God and Other Minds: A Study of the Rational Justification of Belief in God was originally published by Cornell University Press in 1967. An edition with a new preface by Plantinga was published in 1990 (ISBN 978-0801497353).

The book explores the rationality of belief in God, as conceived in the Hebrew-Christian tradition. In Part, I, Plantinga examines a number of traditional arguments for God's existence and concludes that none successfully demonstrate God's existence. In Part II, he considers and rejects some major arguments against belief in God, including the problem of evil, the paradox of omnipotence, and verificationism. Finally, in Part III, he explores various analogies between belief in God and belief in other minds. He concludes that these two beliefs are in the same epistemic boat: if one is rationally justified, so is the other. Since belief in other minds is clearly rational, Plantinga argues, so is belief in God.

The book has the following chapters:

Part I: Natural Theology
- Ch 1: The Cosmological Argument
- Ch 2: The Ontological Argument - I
- Ch 3: The Ontological Argument - II
- Ch 4: The Teleological Argument

Part II: Natural Atheology
- Ch 5: The Problem of Evil
- Ch 6: The Free Will Defense
- Ch 7: Verificationism and other Atheologica

Part III: God and Other Minds

- Ch 8: Other Minds and Analogy
- Ch 9: Alternatives to the Analogical Position
- Ch 10: God and Analogy

==Scholarly reaction==
Professor Michael A. Slote in The Journal of Philosophy considered that "[t]his book is one of the most important to have appeared in this century on the philosophy of religion, and makes outstanding contributions to our understanding of the problem of other minds as well".

According to the philosopher William Lane Craig, God and Other Minds helped to revitalize philosophy of religion after the palmy days of logical positivism by applying "the tools of analytic philosophy to questions in the philosophy of religion with an unprecedented rigor and creativity."

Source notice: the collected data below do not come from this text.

(** X1: the arguments are accepted exactly when the duration reads as a
    positive integer and the start time matches the pattern; and for
    accepted arguments the start time reads as an hour below 24 and a
    minute below 60, and for every completion time the calculator returns
    minutes between 0 and the duration when the class end is a datetime
    and raises [OverflowError] when it is not. *)
Theorem parse_arguments_accepts (start_time duration : string) :
  (forall d,
     parse_arguments start_time duration = inr (start_time, d) <->
     py_int_of_str duration = Ok d /\ valid_start_time start_time = true /\ 0 < d) /\
  (forall s d,
     parse_arguments start_time duration = inr (s, d) ->
     s = start_time /\ 0 < d /\
     exists h m,
       parse_start_time s = Ok (h, m) /\ 0 <= h <= 23 /\ 0 <= m <= 59 /\
       forall t,
         (class_end_in_range t h m d ->
          exists c mins,
            calculate_attendance t s d = Ok (c, mins) /\ 0 <= mins <= d) /\
         (~ class_end_in_range t h m d ->
          calculate_attendance t s d = Raise OverflowError)).
Proof.
  assert (Hiff : forall s d,
             parse_arguments start_time duration = inr (s, d) <->
             s = start_time /\ py_int_of_str duration = Ok d
             /\ valid_start_time start_time = true /\ 0 < d).
  { intros s d. unfold parse_arguments.
    destruct (py_int_of_str duration) as [d'|e].
    - destruct (valid_start_time start_time); simpl.
      + destruct (Z.leb_spec d' 0); split.
        * discriminate.
        * intros (_ & [= ->] & _ & Hd). lia.
        * intros [= <- <-]. auto.
        * intros (-> & [= ->] & _). reflexivity.
      + split; [discriminate | intros (_ & _ & [=] & _)].
    - split; [discriminate | intros (_ & [=] & _)]. }
  split.
  - intros d. rewrite Hiff. tauto.
  - intros s d H. apply Hiff in H as (-> & _ & Hv & Hd).
    split; [reflexivity|]. split; [exact Hd|].
    destruct (valid_start_time_shape _ Hv) as (h & m & Hs).
    exists h, m. split; [apply parse_start_time_shape, Hs|].
    destruct (start_time_shape_range _ _ _ Hs) as [Hh Hm].
    split; [exact Hh|]. split; [exact Hm|].
    intros t. split; [|apply (calculate_attendance_overflow t _ d h m Hs)].
    intros Hr. rewrite (calculate_attendance_unfold t _ d h m Hs Hr).
    destruct (Z.leb_spec (instant t) (class_start_instant t h m)).
    { eexists _, _. split; [reflexivity | lia]. }
    destruct (Z.leb_spec (class_start_instant t h m + d * micros_per_minute) (instant t)).
    { eexists _, _. split; [reflexivity | lia]. }
    eexists _, _. split; [reflexivity|].
    unfold micros_per_minute in *.
    assert (0 <= (instant t - class_start_instant t h m) / (60 * 1000000) < d).
    { split; [apply Z.div_pos; lia | apply Z.div_lt_upper_bound; lia]. }
    lia.
Qed.

Lemma parse_arguments_accepts_witness :
  exists c mins,
    calculate_attendance (mk_datetime 2024 11 26 13 15 0 0) "13:00" 180
      = Ok (c, mins) /\ 0 <= mins <= 180.
Proof.
  destruct (proj2 (parse_arguments_accepts "13:00" "180") "13:00" 180 eq_refl)
    as (_ & _ & h & m & Hp & _ & _ & Hcalc).
  vm_compute in Hp. injection Hp as <- <-.
  apply (Hcalc (mk_datetime 2024 11 26 13 15 0 0)). range_by_compute.
Defined.

Example parse_arguments_examples :
  parse_arguments "13:00" "180" = inr ("13:00", 180)
  /\ parse_arguments "24:00" "180" = inl InvalidStartTime
  /\ parse_arguments "13:00" "0" = inl NonPositiveDuration
  /\ parse_arguments "13:00" "-5" = inl NonPositiveDuration
  /\ parse_arguments "13:00" "3h" = inl InvalidIntValue
  /\ parse_arguments "1:5" "180" = inl InvalidStartTime.
Proof. repeat split; vm_compute; reflexivity. Qed.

Alvin Plantinga’s response to the problem of evil, commonly known as the free will defense, contends that it is logically possible that an omnipotent and omnibenevolent God could not have created a world with a significantly better balance of good over evil than the actual world. This defense hinges on the claim that the existence of free will necessarily entails the possibility of moral evil, and that preventing such evil would require the elimination of genuine human freedom. By demonstrating that the coexistence of God and evil is not logically contradictory, the problem of evil for an omnibenevolent deity is resolved.